Yesterday was also the anniversary of meeting my friend, Paula. Her son Danny was only 14 in the next hospital room and he had the worse type of leukemia. He fought so valiantly but even after surviving his bone marrow transplant at CHOP he lost the battle. We still think of him and ocassionally I visit his grave. Gone but never forgotten. I will never forget him having someone come to the hospital chapel to confirm him as a Catholic. We had a cake in the children's ward and it was very moving. I will never forget Paula telling me that it was so awkward when new people she met asked how many children she had. If she said four boys then she felt she had to explain that one was no longer living. How would they take their traditional Christmas morning photo with the four boys on four steps? Danny was next to the youngest and his illness had a heavy impact on his younger brother. Paula practically lived at the hospital (as did I) for those first few months. You were just too afraid that your child (adolescent) might need you and you wouldn't be there. All the while we were trying to support other parents whose children like ours going in and out of remission. (My son went into remission but went in very late. His prognosis was double high risk and his expected survival rate for 5 years was 30%.) He made it and not a day goes by that I don't thank God for getting us all through that difficult time.

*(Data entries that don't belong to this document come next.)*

Lemma prophecy_voters {go : GoMap} {G : GoMapLaws go} p : prophecy_wf p →
  NoDup (voters (map_range (ClaimValidators p)))
  ∧ ∀ c vs, (c, vs) ∈ map_range (ClaimValidators p) → NoDup vs ∧ ∀ v, v ∈ vs → canonical v.
Proof.
  intros Hwf. split.
  - apply (voters_NoDup _ (ValidatorClaims p)).
    + rewrite map_range_law. apply NoDup_fst_map_to_list.
    + intros c vs Hin%map_range_elem. destruct (pw_voters p Hwf _ _ Hin) as (_ & _ & ?).
      split; [done|]. intros v Hv. by eapply (pw_voter p Hwf).
  - intros c vs Hin%map_range_elem. destruct (pw_voters p Hwf _ _ Hin) as (_ & _ & ?).
    split; [done|]. intros v Hv. by eapply (pw_voter p Hwf).
Qed.

(** The powers of the claims add up to the power of all voters. *)
Lemma claims_power sk cvs : staking_wf sk → NoDup (voters cvs) →
  (∀ a, a ∈ voters cvs → canonical a) →
  zsum (λ cv, power_of sk cv.2) cvs = power_of sk (voters cvs).
Proof.
  intros Hsk. induction cvs as [|[c vs] l IH]; intros Hnd Hcan.
  - cbn. unfold power_of, weight. symmetry.
    transitivity (zsum (λ _ : Validator, 0) (GetBondedValidatorsByPower sk)).
    + apply zsum_ext. intros v _. rewrite decide_False; [done|]. apply not_elem_of_nil.
    + clear. induction (GetBondedValidatorsByPower sk); cbn; lia.
  - change (voters ((c, vs) :: l)) with (vs ++ voters l) in *. cbn [zsum snd].
    apply NoDup_app in Hnd as (Hvs & Hd & Hnd). rewrite IH; [|done|].
    + symmetry. apply weight_disjoint.
      * intros s. rewrite fmap_app. apply elem_of_app.
      * intros s (a & -> & Ha)%list_elem_of_fmap (b & He & Hb)%list_elem_of_fmap.
        apply (Hd a); [done|]. rewrite (canonical_inj a b); [done| | |done];
          apply Hcan, elem_of_app; auto.
    + intros a Ha. apply Hcan, elem_of_app. by right.
Qed.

Yesterday I had a doctor's appointment to have some skin tags removed. While there the doctor confirmed that I had a skin cancer on my back. He removed it for a biopsy and when he gets the results I will need the area excised. I do not look forward to that as I have had this done on my chest. I am hoping this is the same type I had earlier which caught early is no problem at all.

Well, time to go find an outfit and head off to work. Hope you have a great weekend!

2 comments:

IndigoSunMoon said...

I'm glad your son seems to be doing better Nelle. I can't imagine what you went through during those days when he was battling cancer.
Love you sugar,
Connie

Ronni Gordon said...

Hi
Saw you on Susan's blog and came to check out your site. It's really beautiful. Sorry about that tough anniversary. I've been dealing with leukemia on and off since 2003, as I explain in my blog, but the thought of watching a child go through it sounds even harder than doing it yourself.